Some additional observations were made. The silicone-rubber nerve caps did not induce any significant host-tissue response. The outside of the cap was covered by a thin, smooth capsule of mature connective tissue as shown in Fig. 6 . This outer capsule prevented entrapment of the nerve and its cap in the surrounding tissue. A similar capsule forms within the nerve cap. A thin layer, probably derived from the epineurium, completely ensheathed the nerve end. Within the nerve cap the normal parallel arrangement of connective tissue stroma and axon bundles was preserved up to the end of the nerve (Fig. 7 ). At the very tip some disorganization in arrangement was evident. However, it was not nearly as severe as is seen in the usual neuroma (Fig. 8 ). The silver-nitrate stain indicated that axons survived only for a distance of 5 to 10 mm. from the stoma of the cap. No axons were seen to penetrate the nerve cap at any point. The tendency toward neuroma formation at the end of the nerve stump, as evident in the controls, was not seen in neurectomies with caps longer than 0.5 cm. The distal tip of the nerve underwent ischemic necrosis in the 3.5-cm. cap.
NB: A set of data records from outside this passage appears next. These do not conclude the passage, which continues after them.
(** * The whole request *)

(** The part of the file from [off] on has its blocks. *)
Definition mapped D (addr : list Z) (off len : Z) : Prop :=
  ∀ l, off / 1024 ≤ l → 1024 * l < off + len → is_Some (block_of D addr l).
Lemma next_block off k : 0 ≤ off → k = 1024 - off `mod` 1024 → (off + k) `mod` 1024 = 0 ∧ (off + k) / 1024 = off / 1024 + 1.
Proof.
  intros Ho Hk. pose proof (Z.div_mod off 1024 ltac:(lia)).
  split; symmetry; [apply (Z.mod_unique_pos _ _ (off / 1024 + 1))|apply (Z.div_unique_pos _ _ _ 0)]; lia.
Qed.
Lemma loop_writes rounds fuel n ip D s type ioflag flags base len off :
  ready rg n ip D s → plain rg D ip → own D (i_addr ip) → to_write type → 0 ≤ off → 0 < len → off + len < 2 ^ 31 →
  0 ≤ base → base + len < 2 ^ 32 → bytes_in (umem s) → (NBUF < fuel)%nat → mapped D (i_addr ip) off len →
  off `mod` 1024 + len ≤ 1024 * Z.of_nat rounds →
  ∃ s' D', rwip_loop rounds (S fuel) n type (i_dev ip) ioflag flags (one base len off UIO_WRITE) s =
      Done (one (base + len) 0 (off + len) UIO_WRITE, inr 0) s' ∧
    ready rg n (wrote (u_ruid (u s)) (off + len) ip) D' s' ∧
    written D D' (i_addr ip) off (ubytes (umem s) base (Z.to_nat len)) ∧
    umem s' = umem s ∧ u_ruid (u s') = u_ruid (u s).
Proof.
  intros Hrd Hpl Ho Ht. revert ip D s base len off Hrd Hpl Ho.
  induction rounds as [|rounds IH]; intros ip D s base len off Hrd Hpl Ho Hoff Hlen Hol Hb Hbl Hm Hf Hmap Hrn;
    pose proof (Z.mod_pos_bound off 1024 ltac:(lia)) as Hmod; [lia|].
  destruct (Hmap (off / 1024)) as [b Hbk]; [lia|pose proof (Z.div_mod off 1024 ltac:(lia)); lia|].
  cbn [rwip_loop].
  destruct (step_writes fuel n ip D s type ioflag flags base len off b Hrd Hpl Ho Ht Hoff Hlen Hol Hb Hbl Hm Hf Hbk) as (s1 & D1 & E1 & Hrd1 & W1 & U1 & R1).
  set (k := Z.min (1024 - off `mod` 1024) len) in *. assert (Hk : 0 < k ≤ len) by lia.
  rewrite (bind_done _ _ _ _ _ E1). cbv beta iota. rewrite (bind_done _ _ _ _ _ (getu_eq _ _)). cbv beta.
  rewrite (rd_error _ _ _ _ _ Hrd1). change (uio_resid (one (base + k) (len - k) (off + k) UIO_WRITE)) with (len - k).
  replace (k =? 0) with false by (symmetry; apply Z.eqb_neq; lia). destruct (decide (k = len)) as [El|El].
  - rewrite El, Z.sub_diag. cbn [Z.eqb negb andb]. exists s1, D1. rewrite El in Hrd1, W1. done.
  - replace (len - k =? 0) with false by (symmetry; apply Z.eqb_neq; lia). cbn [Z.eqb negb andb].
    set (ip1 := wrote (u_ruid (u s)) (off + k) ip) in *. set (d1 := ubytes (umem s) base (Z.to_nat k)) in *.
    assert (Hd1 : Z.of_nat (length d1) = k) by (unfold d1; rewrite length_ubytes; lia).
    destruct (next_block off k Hoff ltac:(lia)) as [Em Ed]. assert (Hbn := block_number off ltac:(lia)).
    assert (Hix := written_index D D1 (i_addr ip) off d1 Ho Hoff ltac:(lia) W1).
    destruct (IH ip1 D1 s1 (base + k) (len - k) (off + k)) as (s2 & D2 & E2 & Hrd2 & W2 & U2 & R2); try done || lia.
    + eapply (plain_wrote D D1 ip _ _ _ off d1); try done || lia.
    + exact (own_same D D1 (i_addr ip) Hix Ho).
    + by rewrite U1.
    + intros l Hl1 Hl2. change (i_addr ip1) with (i_addr ip). rewrite (block_of_same D D1 (i_addr ip) Hix) by lia. apply Hmap; lia.
    + exists s2, D2. change (i_dev ip1) with (i_dev ip) in E2. rewrite E2.
      replace (base + k + (len - k)) with (base + len) by lia. replace (off + k + (len - k)) with (off + len) in * by lia.
      split; [done|]. rewrite R1 in *. unfold ip1 in Hrd2. rewrite wrote_wrote, Z.max_r in Hrd2 by lia.
      split; [exact Hrd2|]. split; [|split; [by rewrite U2|done]].
      replace (Z.to_nat len) with (Z.to_nat k + Z.to_nat (len - k))%nat by lia. rewrite ubytes_app, Z2Nat.id by lia. fold d1.
      apply (written_app D D1 D2); [done|done|rewrite length_ubytes; lia|exact W1|]. rewrite Hd1. rewrite U1 in W2. exact W2.
Qed.

(** The offset that a write begins at. *)
Definition write_at (ip : inode) (ioflag off : Z) : Z :=
  if (Z.land (i_mode ip) IFMT =? IFREG) && has ioflag IO_APPEND then i_size ip else off.
Lemma prepare_writes n ip s base len off0 ioflag :
  inodes s !! n = Some ip → to_write (Z.land (i_mode ip) IFMT) →
  let off := write_at ip ioflag off0 in
  (Z.land (i_mode ip) IFMT = IFREG → has (i_flags ip) APPEND = true → off = i_size ip) →
  ∃ fl, rwip_prepare n (Z.land (i_mode ip) IFMT) (one base len off0 UIO_WRITE) ioflag s = Done (inr (one base len off UIO_WRITE, fl)) s.
Proof.
  intros Hip Ht off Ha. unfold rwip_prepare. rewrite (bind_done _ _ _ _ _ (geti_eq _ _ _ Hip)). cbv beta.
  change (uio_rw (one base len off0 UIO_WRITE)) with UIO_WRITE. cbv iota. unfold off, write_at in *. destruct Ht as [Et|[Et|Et]]; rewrite Et in *.
  - change (IFREG =? IFREG) with true in *. cbv iota. cbn [andb] in *. cbv zeta. exists ioflag.
    set (ui := if has ioflag IO_APPEND then _ else _). assert (Eu : ui = one base len (if has ioflag IO_APPEND then i_size ip else off0) UIO_WRITE)
      by (unfold ui; by destruct (has ioflag IO_APPEND)).
    rewrite Eu. change (uio_offset (one ?a ?b ?c ?d)) with c.
    destruct (has (i_flags ip) APPEND); cbn [andb]; [|done]. rewrite (Ha eq_refl eq_refl), Z.eqb_refl. done.
  - by eexists.
  - by eexists.
Qed.
Lemma sync_writes n ip D s ioflag : ready rg n ip D s → to_write (Z.land (i_mode ip) IFMT) →
  ∃ fl, rwip_sync n (Z.land (i_mode ip) IFMT) ioflag s = Done fl s.
Proof.
  intros Hrd Ht. unfold rwip_sync. rewrite (bind_done _ _ _ _ _ (geti_eq _ _ _ (rd_ip _ _ _ _ _ Hrd))). cbv beta.
  destruct (_ =? IFREG); [by eexists|]. destruct (_ =? IFDIR); [|by eexists]. destruct (rd_fs _ _ _ _ _ Hrd) as [r Hr].
  unfold getfs_of. rewrite bind_assoc, (bind_done _ _ _ _ _ (getm_eq _ _ _ Hr)). by eexists.
Qed.

(** C4: Writing [len] bytes at offset [off], or at the end of the file where the
    request appends, to a part of a file, directory or symbolic link that has
    its blocks, puts the user's bytes there: read back, they are what the
    user's memory held. Every other byte of the file, every block that is not
    among those of that part, and the user's memory are unchanged; the size
    grows to the end of the request, the inode is marked changed, a writer that
    is not root clears the set-id bits, and no error is left; the file can be
    read and written on. *)
Theorem rwip_writes rounds fuel n ip D s ioflag base len off0 l :
  ready rg n ip D s → plain rg D ip → own D (i_addr ip) → to_write (Z.land (i_mode ip) IFMT) → bytes_in (umem s) →
  let off := write_at ip ioflag off0 in
  (Z.land (i_mode ip) IFMT = IFREG → has (i_flags ip) APPEND = true → off = i_size ip) →
  u_rlimit (u s) !! RLIMIT_FSIZE = Some l → off + len ≤ u32 (rlim_cur l) →
  0 ≤ off → 0 < len → off + len < 2 ^ 31 → 0 ≤ base → base + len < 2 ^ 32 → mapped D (i_addr ip) off len →
  (NBUF < fuel)%nat → off `mod` 1024 + len ≤ 1024 * Z.of_nat rounds →
  let ip' := wrote (u_ruid (u s)) (off + len) ip in
  ∃ s' D', rwip rounds (S fuel) n (one base len off0 UIO_WRITE) ioflag s =
      Done (one (base + len) 0 (off + len) UIO_WRITE, Some 0) s' ∧
    written D D' (i_addr ip) off (ubytes (umem s) base (Z.to_nat len)) ∧ umem s' = umem s ∧
    ready rg n ip' D' s' ∧ plain rg D' ip' ∧ own D' (i_addr ip').
Proof.
  intros Hrd Hpl Ho Ht Hm off Happ Hl Hlim Hoff Hlen Hol Hb Hbl Hmap Hf Hrn ip'. unfold rwip.
  rewrite (bind_done _ _ _ _ _ (geti_eq _ _ _ (rd_ip _ _ _ _ _ Hrd))). cbv beta zeta.
  destruct (prepare_writes n ip s base len off0 ioflag (rd_ip _ _ _ _ _ Hrd) Ht Happ) as (fl & Ep). fold off in Ep.
  rewrite (bind_done _ _ _ _ _ Ep). cbv beta iota. destruct (sync_writes n ip D s fl Hrd Ht) as (fl2 & Es).
  rewrite (bind_done _ _ _ _ _ Es). cbv beta. set (type := Z.land (i_mode ip) IFMT) in *.
  assert (Hty : type =? IFCHR = false ∧ type =? IFBLK = false) by (by destruct Ht as [->|[->| ->]]). destruct Hty as [-> ->].
  change (uio_resid (one base len off UIO_WRITE)) with len. replace (len =? 0) with false by (symmetry; apply Z.eqb_neq; lia).
  change (isz (one base len off UIO_WRITE) UIO_WRITE) with true. cbn [andb].
  assert (Eo : (if type =? IFREG then over_limit (one base len off UIO_WRITE) else mret false) s = Done false s).
  { destruct (type =? IFREG); [|done]. unfold over_limit. rewrite (bind_done _ _ _ _ _ (getu_eq _ _)). cbv beta. rewrite Hl.
    cbn [unless_none]. rewrite (bind_done _ _ _ _ _ (mret_eq _ _)). cbv beta.
    change (uio_offset (one base len off UIO_WRITE)) with off. change (uio_resid (one base len off UIO_WRITE)) with len.
    rewrite (u32_small (off + len)) by lia. by replace (u32 (rlim_cur l) <? off + len) with false by (symmetry; apply Z.ltb_ge; lia). }
  rewrite (bind_done _ _ _ _ _ Eo). cbv beta iota. rewrite (bind_done _ _ _ _ _ (geti_eq _ _ _ (rd_ip _ _ _ _ _ Hrd))). cbv beta.
  destruct (loop_writes rounds fuel n ip D s type fl2 (if has fl2 IO_SYNC then B_SYNC else 0) base len off Hrd Hpl Ho Ht Hoff Hlen Hol Hb Hbl Hm Hf Hmap Hrn)
    as (s1 & D1 & E1 & Hrd1 & W1 & U1 & _).
  rewrite (bind_done _ _ _ _ _ E1). cbv beta iota. rewrite (bind_done _ _ _ _ _ (getu_eq _ _)). cbv beta.
  rewrite (rd_error _ _ _ _ _ Hrd1). unfold rwip_undo. cbn [Z.eqb negb andb]. rewrite (bind_done _ _ _ _ _ (mret_eq _ _)). cbv beta.
  assert (Hln : off + Z.of_nat (length (ubytes (umem s) base (Z.to_nat len))) < 2 ^ 31) by (rewrite length_ubytes; lia).
  exists s1, D1. split; [done|]. split; [exact W1|]. split; [exact U1|]. split; [exact Hrd1|]. split.
  - eapply (plain_wrote D D1 ip _ _ _ off _ Hpl eq_refl Ho Hoff Hln W1). lia.
  - apply (own_same D D1 (i_addr ip)); [|done]. apply (written_index D D1 (i_addr ip) off _ Ho Hoff Hln W1).
Qed.
End writing.
End Writing.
A fusiform swelling formed at the level of the stoma of the cap of all sciatic nerves with 2-mm. caps from 0.5 to 2.5 cm. in length. This swelling was probably due to a blockage of the normal axoplasm and tissue fluid flow. There was no proliferation of axons at this point, hence this was not a true neuroma. Weiss calls this phenomenon "axon damming."30 It would probably be accentuated by using a tightly fitting cap.

Discussion

The reason why one neuroma may be painful and not the next is obscure. Painful neuromas are histologically indistinguishable from painless neuromas. From clinical experience it appears that the more painful neuromas are those in which there is a significant predominance of fibrous tissue and these neuromas are usually entrapped in surrounding scar tissue, With the advance of neurofibrils into the mass of proliferating Schwann cells, myelinization is not complete. These relatively unprotected nerve fibers are anchored by scar tissue and insulation is inadequate17. This factor may contribute to the hypersensitivity of such neuromas33. The capsule-inducing propensity of the silicone-rubber sheath provides a smooth fibrous cover for the nerve end. This capsule, at least partially, prevents the disorganized proliferation of axons and connective tissue. Traction phenomenon might also be lessened because of reduced scar entrapment on the external surface of the nerve cap.

Case Report

D.S. is a 10-year-old girl who sustained a traumatic long-below-elbow amputation at the age of three years. She wore a standard below-elbow prosthesis with a Dorrance 99x terminal device. Over the past year the distal stump became progressively more tender anteriorly. She had significant trouble wearing her prosthesis because of pain. Exploration of her stump revealed a 1.5 x 2.5 cm. neuroma of the median nerve. The nerve proximal to the neuroma measured 4 mm. in diameter. Fig. 9 shows the neuroma and Fig. 10 shows the cap immediately before excision of the neuroma. Fig. 11 shows the nerve cap in place. Her wound healed per primum and she is wearing her prosthesis again.

Additional Experience

We have been using the nerve caps clinically for two years. Nineteen patients have received a total of 35 nerve caps. The caps have been applied in the arm, forearm, hand, fingers, thigh, and lower leg. To date no patient has returned with recurrence of his preoperative symptoms.

Conclusions

This study indicates that the appropriate length of a cap for a nerve 2 mm. in diameter would be between 1.0 and 2.5 cm. As the diameter increases, the length should increase correspondingly. If the relative cap length is excessive, an ischemic necrosis of the nerve may be expected. If the cap diameter is too small, excessive axon damming and probably necrosis of the nerve tip could occur. Neuromas uniformly form in caps with an excessively large diameter.

Recommendations

Based on our investigational and clinical experience all stump-revision surgery for painful neuromas should include nerve-end capping with silicone-rubber caps as described. Cutaneous as well as motor and mixed nerves can be capped. Strong consideration should be given to the capping of major nerves at the time of primary amputation.